### [TASK PROMPT]
Once the line containing "at a path, or" is found, copy it and each subsequent line exactly. Stop at the end of the records below.

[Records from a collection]
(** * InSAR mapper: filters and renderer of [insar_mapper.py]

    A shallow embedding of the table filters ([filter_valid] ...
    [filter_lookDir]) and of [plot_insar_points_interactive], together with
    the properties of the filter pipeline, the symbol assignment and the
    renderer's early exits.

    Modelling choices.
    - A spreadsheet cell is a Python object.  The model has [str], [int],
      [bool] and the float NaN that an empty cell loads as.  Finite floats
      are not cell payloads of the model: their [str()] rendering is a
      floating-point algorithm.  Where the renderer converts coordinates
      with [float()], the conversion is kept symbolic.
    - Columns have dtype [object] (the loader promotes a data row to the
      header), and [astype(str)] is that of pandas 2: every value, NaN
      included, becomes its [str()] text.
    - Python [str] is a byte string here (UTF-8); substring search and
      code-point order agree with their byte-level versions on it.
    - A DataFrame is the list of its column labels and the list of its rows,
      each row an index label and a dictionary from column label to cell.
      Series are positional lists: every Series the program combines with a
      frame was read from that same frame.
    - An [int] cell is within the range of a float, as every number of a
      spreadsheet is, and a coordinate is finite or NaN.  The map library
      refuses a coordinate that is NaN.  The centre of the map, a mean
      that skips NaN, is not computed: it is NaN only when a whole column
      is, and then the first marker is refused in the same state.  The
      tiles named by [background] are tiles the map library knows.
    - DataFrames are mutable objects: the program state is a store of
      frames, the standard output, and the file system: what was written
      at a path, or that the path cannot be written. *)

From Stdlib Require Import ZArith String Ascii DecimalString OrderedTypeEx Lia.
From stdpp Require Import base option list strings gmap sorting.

### [EXPECTED OUTPUT]
      at a path, or that the path cannot be written. *)

From Stdlib Require Import ZArith String Ascii DecimalString OrderedTypeEx Lia.
From stdpp Require Import base option list strings gmap sorting.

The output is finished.